30 abr TRT-SP reconhece direito a pausa de digitação em trabalho presencial
TRT-SP reconhece direito a pausa de digitação em trabalho presencial
Funcionário da Caixa Econômica Federal poderá receber R$ 50 mil em horas extras.
Independentemente de a digitação ser a atividade exclusiva do trabalhador ou que ela seja ininterrupta, se há previsão em norma interna e coletiva, há direito ao intervalo de dez minutos a cada 50 trabalhados. Assim entendeu a 7ª Turma do Tribunal Regional do Trabalho (TRT) da 2ª Região (São Paulo), por unanimidade, que condenou a Caixa Econômica Federal (CEF) a pagar R$ 50 mil de horas extras a um caixa. Cabe recurso.

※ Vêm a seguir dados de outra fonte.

(** What the advantage loop reads from the driver (lines 461-462):
    [next_value = agent.get_value(next_obs)]. *)
Definition to_rollout (d : Driver) : Gae.Rollout :=
  {| Gae.rewards := rewards d;
     Gae.dones := dones d;
     Gae.values := values d;
     Gae.final_values := final_values d;
     Gae.next_done := next_done d;
     Gae.next_value := get_value (next_obs d) |}.

(** The simulator's answer at step [t] of the rollout started in [d]. *)
Definition response_at (args : Args) (d : Driver) (t : nat) : StepResult Obs :=
  snd (response (after_steps args d t)).

(** Environment [e]'s episode terminated or was truncated in this step. *)
Definition ended (r : StepResult Obs) (e : nat) : bool :=
  nth e (terminations r) false || nth e (truncations r) false.

(** A simulator that reports every episode end in the side channel: when
    a slot terminated or was truncated, the step carries final info and
    the slot's mask bit is set. *)
Definition marks_every_end (args : Args) : Prop :=
  forall (s : Sim) (a : list Action) (e : nat),
    let r := snd (env_step s a) in
    (e < num_envs args)%nat -> ended r e = true ->
    exists fi, final_info r = Some fi /\ nth e (final_mask fi) false = true.

(** What slot [e] of a step's bootstrap row is meant to hold: the critic's
    value of the final observation where the mask is set, zero elsewhere. *)
Definition bootstrap_value (r : StepResult Obs) (e : nat) : Q :=
  match final_info r with
  | Some fi =>
      if nth e (final_mask fi) false
      then at_ (get_value (final_observation fi)) e
      else 0
  | None => 0
  end.

(** The loop invariant after [k] steps. *)
Definition collected (args : Args) (d0 : Driver) (k : nat) : Prop :=
  let d := after_steps args d0 k in
  length (final_values d) = num_steps args /\
  length (dones d) = num_steps args /\
  (forall t, (k <= t)%nat -> (t < num_steps args)%nat ->
     row (final_values d) t = zeros (num_envs args)) /\
  (forall t e, (t < k)%nat -> (e < num_envs args)%nat ->
     at_ (row (final_values d) t) e = bootstrap_value (response_at args d0 t) e /\
     produced_done d k t e = bool_to_float (ended (response_at args d0 t) e)).

End Rollout.

(** A one-environment simulator whose episodes last two steps: the state is
    the time spent in the episode, the observation shows it, and the step
    that ends an episode returns the reset observation 0 together with the
    final observation 2 in the side channel. *)
Definition toy_env : VecEnv nat nat nat :=
  {| env_step := fun time _ =>
       if (time + 1 =? 2)%nat
       then (0%nat,
             {| step_obs := [0%nat]; step_reward := [1];
                terminations := [false]; truncations := [true];
                final_info := Some {| final_mask := [true];
                                      final_observation := [2%nat] |} |})
       else ((time + 1)%nat,
             {| step_obs := [(time + 1)%nat]; step_reward := [0];
                terminations := [false]; truncations := [false];
                final_info := None |}) |}.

De acordo com a decisão, o pedido não se fundamentou em normas coletivas e regulamento interno da CEF na época. No entanto, o acórdão pontuou que, a partir de 1º de setembro de 2022, é aplicável o Acordo Coletivo de Trabalho nº 2022/2024, que condicionou a concessão do intervalo a serviços permanentes de digitação.
Por outro lado, a desembargadora-relatora Claudia Regina Lovato Franco destacou que durante o período em que o profissional estava em teletrabalho, sem controle de jornada, não cabia ao empregador a responsabilidade pela fiscalização do gozo dos intervalos. Nesse caso, deve ser aplicado, por analogia, entendimento do Tribunal Superior do Trabalho (TST) o qual entende que é do trabalhador o ônus de provar que não usufruía da integralidade da pausa (processo nº 1001692-67.2023.5.02.0054).
“Fato é que, em se tratando de trabalho fora das dependências da empregadora, não se pode dela exigir o pleno controle do efetivo gozo do intervalo por parte do empregado ou imputar-lhe supressão intervalar, destacando-se, no presente caso, que os espelhos de ponto atestam que, quando em home office, o autor não estava submetido a controle de jornada”, concluiu a magistrada (com informações do TRT-SP).